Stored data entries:
Lemma step_spec m o : machine_inv m -> op_ok stream o ->
  match step m o with
  | Ret m' => machine_inv m' /\ (plain o -> plain_inv m -> plain_inv m')
  | Err _ => True
  | Panic => False
  end.
Proof.
  intros Mi Hop. pose proof Mi as [Hi Hs He Hr Hl Hc]. destruct o as [f e|f e|n clock|n now| | |clock|code|e|t|err]; cbn [step].
  - destruct (handleStreamFrame_spec _ _ _ _ f e Hi Hs He Hop) as (s' & c' & ns & err & -> & Hd). cbn [obind].
    destruct err; [done|]. destruct (op_step True m s' c' (Hd eq_refl) Mi). auto.
  - destruct (handleResetStreamFrame_spec _ _ _ _ f e Hi Hs Hop) as (s' & c' & ns & err & -> & Hd).
    destruct err; [done|]. by apply (op_step (ReliableSize f = 0)); [apply Hd|].
  - destruct (reader m) as [[k w]|] eqn:Er; [done|].
    destruct (readImpl_spec _ _ clock n _ _ Hi Hop) as (r & res & -> & Hd). cbn [obind].
    destruct (read_step m n r res Mi Hd Hop). auto.
  - destruct (reader m) as [[k w]|] eqn:Er; [done|].
    destruct (peekImpl_spec _ _ now n _ (cn m) Hi Hop) as (s & res & -> & Hd). cbn [obind].
    destruct (peek_step m n s res Mi Hd Hop). auto.
  - destruct (reader m) as [[k [|]]|] eqn:Er; [done| |done]. destruct (readChan (rs m)); [|done]. split.
    + split; cbn; auto; [by apply signal_inv|]. intros k' w' [= <- <-]. by apply (Hc k false eq_refl).
    + intros _ [P1 P2 P3]. by split; cbn.
  - destruct (reader m) as [[k [|]]|] eqn:Er; [done| |done]. destruct (deadline (rs m) =? 0); [done|]. split.
    + split; cbn; auto. intros k' w' [= <- <-]. by apply (Hc k false eq_refl).
    + intros _ [P1 P2 P3]. by split; cbn.
  - destruct (reader m) as [[[n hs hc d|n] [|]]|] eqn:Er; [|done| |done|done].
    + destruct (Hc _ _ eq_refl) as (Hlast & Hn & Hnil & -> & -> & ->).
      destruct (read_resume_spec _ _ clock n (rs m) (cn m) Hi) as (r & res & Hrr & Hd); [by unfold used_up; rewrite Hnil|done|done|].
      unfold start in Hrr. rewrite Hrr. cbn [obind]. destruct (read_step m n r res Mi Hd); [lia|]. auto.
    + destruct (Hc _ _ eq_refl) as (Hlast & Hn).
      destruct (peek_resume_spec _ _ (clock 0%nat) n (rs m) (cn m) Hi Hn Hlast) as (s & res & -> & Hd). cbn [obind].
      destruct (peek_step m n s res Mi Hd Hn). auto.
  - destruct (CancelRead_spec _ _ _ _ code Hi Hs He) as (s' & c' & ns & -> & Hd). destruct (op_step True m s' c' Hd Mi). auto.
  - destruct (getControlFrame_spec _ _ _ _ e Hi Hs) as (s' & c' & f & more & -> & Hd). cbn [obind].
    destruct (op_step True m s' c' Hd Mi). auto.
  - destruct (op_step True m _ _ (signal_done _ _ _ _ t (closeForShutdownErr (rs m)) Hi Hs) Mi). auto.
  - destruct (op_step True m _ _ (signal_done _ _ _ _ (deadline (rs m)) (Some err) Hi Hs) Mi). auto.
Qed.
Definition expired (s : SendStream) (now : Z) : bool := negb (deadline s =? 0) && (deadline s <=? now).

(** After the loop of [write]; [total] is [len(p)]. *)
Definition write_end (s : SendStream) (total bytesWritten : Z) : SendStream * result :=
  if bytesWritten =? total then (s, Returned false bytesWritten None) else
  match shutdownErr s, resetErr s with
  | Some e, _ => (s, Returned false bytesWritten (Some (Shutdown e)))
  | None, Some e =>
      let '(s, completed) := isNewlyCompleted (flag_cancellation s) in
      (s, Returned completed bytesWritten (Some (Cancelled e)))
  | None, None => (s, Returned false bytesWritten None)
  end.

(** A round of the loop, up to the wait *)
Definition write_round (s : SendStream) (total now : Z) (notifiedSender : bool) : outcome (SendStream * list notice * result) :=
  let notices := if notifiedSender then [] else [onHasStreamData] in
  if canBufferStreamFrame s && (0 <? data_len s) then
    let! s := buffer_data s in
    let '(s, r) := write_end s total total in Ret (s, notices, r)
  else
    let bytesWritten := total - data_len s in
    if expired s now then Ret (with_data s None (nextFrame s), [], Returned false bytesWritten (Some errDeadline)) else
    if negb (present (dataForWriting s)) || present (shutdownErr s) || present (resetErr s)
    then let '(s, r) := write_end s total bytesWritten in Ret (s, [], r)
    else Ret (s, notices, Blocked).
(* ===== verification/SendStreamFacts.v ===== *)
(** * Send streams: what the operations do

    The shape of a send stream, what popping a frame can do to it, and when
    the operations complete it. *)
From S2P Require Import Prelude Varint Protocol AckFrame AckFrameProps Frames FramesProps FlowControl FlowControlFacts SendStream.
Import SendStream.

Local Open Scope Z_scope.
Local Open Scope go_scope.

(** ** The sending half of flow control *)

Record sending (c : base) : Prop := {
  sg_sent : 0 <= bytesSent c <= sendWindow c;
  sg_window : sendWindow c <= MaxByteCount;
}.

Ltac bounds := unfold MaxByteCount, MaxPacketBufferSize, max_total, is_varint in *.

Lemma SendWindowSize_spec c : sending c -> Base.SendWindowSize c = sendWindow c - bytesSent c.
Proof.
  intros []. bounds. unfold Base.SendWindowSize. by rewrite (proj2 (Z.ltb_ge _ _)), i64_small by lia.
Qed.

Lemma AddBytesSent_sending c n :
  sending c -> 0 <= n -> bytesSent c + n <= sendWindow c ->
  sending (Base.AddBytesSent c n) /\ bytesSent (Base.AddBytesSent c n) = bytesSent c + n /\
  sendWindow (Base.AddBytesSent c n) = sendWindow c.
Proof. intros [] ? ?. bounds. unfold Base.AddBytesSent. split; [split|]; cbn; rewrite ?i64_small by lia; done || lia. Qed.

Lemma IsNewlyBlocked_sending s s' b : StreamFlow.IsNewlyBlocked s = (s', b) -> sending (ctrl s) ->
  sending (ctrl s') /\ bytesSent (ctrl s') = bytesSent (ctrl s) /\ sendWindow (ctrl s') = sendWindow (ctrl s).
Proof.
  unfold StreamFlow.IsNewlyBlocked, Base.IsNewlyBlocked. intros H Hs. pose proof Hs as [].
  destruct (negb (Base.SendWindowSize (ctrl s) =? 0) || _); injection H as <- <-; cbn; [done|]. split; [by split|done].
Qed.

_The problem_. Your answer should be the records themselves, returned word for word.

_Response area_.
Lemma step_spec m o : machine_inv m -> op_ok stream o ->
  match step m o with
  | Ret m' => machine_inv m' /\ (plain o -> plain_inv m -> plain_inv m')
  | Err _ => True
  | Panic => False
  end.
Proof.
  intros Mi Hop. pose proof Mi as [Hi Hs He Hr Hl Hc]. destruct o as [f e|f e|n clock|n now| | |clock|code|e|t|err]; cbn [step].
  - destruct (handleStreamFrame_spec _ _ _ _ f e Hi Hs He Hop) as (s' & c' & ns & err & -> & Hd). cbn [obind].
    destruct err; [done|]. destruct (op_step True m s' c' (Hd eq_refl) Mi). auto.
  - destruct (handleResetStreamFrame_spec _ _ _ _ f e Hi Hs Hop) as (s' & c' & ns & err & -> & Hd).
    destruct err; [done|]. by apply (op_step (ReliableSize f = 0)); [apply Hd|].
  - destruct (reader m) as [[k w]|] eqn:Er; [done|].
    destruct (readImpl_spec _ _ clock n _ _ Hi Hop) as (r & res & -> & Hd). cbn [obind].
    destruct (read_step m n r res Mi Hd Hop). auto.
  - destruct (reader m) as [[k w]|] eqn:Er; [done|].
    destruct (peekImpl_spec _ _ now n _ (cn m) Hi Hop) as (s & res & -> & Hd). cbn [obind].
    destruct (peek_step m n s res Mi Hd Hop). auto.
  - destruct (reader m) as [[k [|]]|] eqn:Er; [done| |done]. destruct (readChan (rs m)); [|done]. split.
    + split; cbn; auto; [by apply signal_inv|]. intros k' w' [= <- <-]. by apply (Hc k false eq_refl).
    + intros _ [P1 P2 P3]. by split; cbn.
  - destruct (reader m) as [[k [|]]|] eqn:Er; [done| |done]. destruct (deadline (rs m) =? 0); [done|]. split.
    + split; cbn; auto. intros k' w' [= <- <-]. by apply (Hc k false eq_refl).
    + intros _ [P1 P2 P3]. by split; cbn.
  - destruct (reader m) as [[[n hs hc d|n] [|]]|] eqn:Er; [|done| |done|done].
    + destruct (Hc _ _ eq_refl) as (Hlast & Hn & Hnil & -> & -> & ->).
      destruct (read_resume_spec _ _ clock n (rs m) (cn m) Hi) as (r & res & Hrr & Hd); [by unfold used_up; rewrite Hnil|done|done|].
      unfold start in Hrr. rewrite Hrr. cbn [obind]. destruct (read_step m n r res Mi Hd); [lia|]. auto.
    + destruct (Hc _ _ eq_refl) as (Hlast & Hn).
      destruct (peek_resume_spec _ _ (clock 0%nat) n (rs m) (cn m) Hi Hn Hlast) as (s & res & -> & Hd). cbn [obind].
      destruct (peek_step m n s res Mi Hd Hn). auto.
  - destruct (CancelRead_spec _ _ _ _ code Hi Hs He) as (s' & c' & ns & -> & Hd). destruct (op_step True m s' c' Hd Mi). auto.
  - destruct (getControlFrame_spec _ _ _ _ e Hi Hs) as (s' & c' & f & more & -> & Hd). cbn [obind].
    destruct (op_step True m s' c' Hd Mi). auto.
  - destruct (op_step True m _ _ (signal_done _ _ _ _ t (closeForShutdownErr (rs m)) Hi Hs) Mi). auto.
  - destruct (op_step True m _ _ (signal_done _ _ _ _ (deadline (rs m)) (Some err) Hi Hs) Mi). auto.
Qed.
Definition expired (s : SendStream) (now : Z) : bool := negb (deadline s =? 0) && (deadline s <=? now).

(** After the loop of [write]; [total] is [len(p)]. *)
Definition write_end (s : SendStream) (total bytesWritten : Z) : SendStream * result :=
  if bytesWritten =? total then (s, Returned false bytesWritten None) else
  match shutdownErr s, resetErr s with
  | Some e, _ => (s, Returned false bytesWritten (Some (Shutdown e)))
  | None, Some e =>
      let '(s, completed) := isNewlyCompleted (flag_cancellation s) in
      (s, Returned completed bytesWritten (Some (Cancelled e)))
  | None, None => (s, Returned false bytesWritten None)
  end.

(** A round of the loop, up to the wait *)
Definition write_round (s : SendStream) (total now : Z) (notifiedSender : bool) : outcome (SendStream * list notice * result) :=
  let notices := if notifiedSender then [] else [onHasStreamData] in
  if canBufferStreamFrame s && (0 <? data_len s) then
    let! s := buffer_data s in
    let '(s, r) := write_end s total total in Ret (s, notices, r)
  else
    let bytesWritten := total - data_len s in
    if expired s now then Ret (with_data s None (nextFrame s), [], Returned false bytesWritten (Some errDeadline)) else
    if negb (present (dataForWriting s)) || present (shutdownErr s) || present (resetErr s)
    then let '(s, r) := write_end s total bytesWritten in Ret (s, [], r)
    else Ret (s, notices, Blocked).
(* ===== verification/SendStreamFacts.v ===== *)
(** * Send streams: what the operations do

    The shape of a send stream, what popping a frame can do to it, and when
    the operations complete it. *)
From S2P Require Import Prelude Varint Protocol AckFrame AckFrameProps Frames FramesProps FlowControl FlowControlFacts SendStream.
Import SendStream.

Local Open Scope Z_scope.
Local Open Scope go_scope.

(** ** The sending half of flow control *)

Record sending (c : base) : Prop := {
  sg_sent : 0 <= bytesSent c <= sendWindow c;
  sg_window : sendWindow c <= MaxByteCount;
}.

Ltac bounds := unfold MaxByteCount, MaxPacketBufferSize, max_total, is_varint in *.

Lemma SendWindowSize_spec c : sending c -> Base.SendWindowSize c = sendWindow c - bytesSent c.
Proof.
  intros []. bounds. unfold Base.SendWindowSize. by rewrite (proj2 (Z.ltb_ge _ _)), i64_small by lia.
Qed.

Lemma AddBytesSent_sending c n :
  sending c -> 0 <= n -> bytesSent c + n <= sendWindow c ->
  sending (Base.AddBytesSent c n) /\ bytesSent (Base.AddBytesSent c n) = bytesSent c + n /\
  sendWindow (Base.AddBytesSent c n) = sendWindow c.
Proof. intros [] ? ?. bounds. unfold Base.AddBytesSent. split; [split|]; cbn; rewrite ?i64_small by lia; done || lia. Qed.

Lemma IsNewlyBlocked_sending s s' b : StreamFlow.IsNewlyBlocked s = (s', b) -> sending (ctrl s) ->
  sending (ctrl s') /\ bytesSent (ctrl s') = bytesSent (ctrl s) /\ sendWindow (ctrl s') = sendWindow (ctrl s).
Proof.
  unfold StreamFlow.IsNewlyBlocked, Base.IsNewlyBlocked. intros H Hs. pose proof Hs as [].
  destruct (negb (Base.SendWindowSize (ctrl s) =? 0) || _); injection H as <- <-; cbn; [done|]. split; [by split|done].
Qed.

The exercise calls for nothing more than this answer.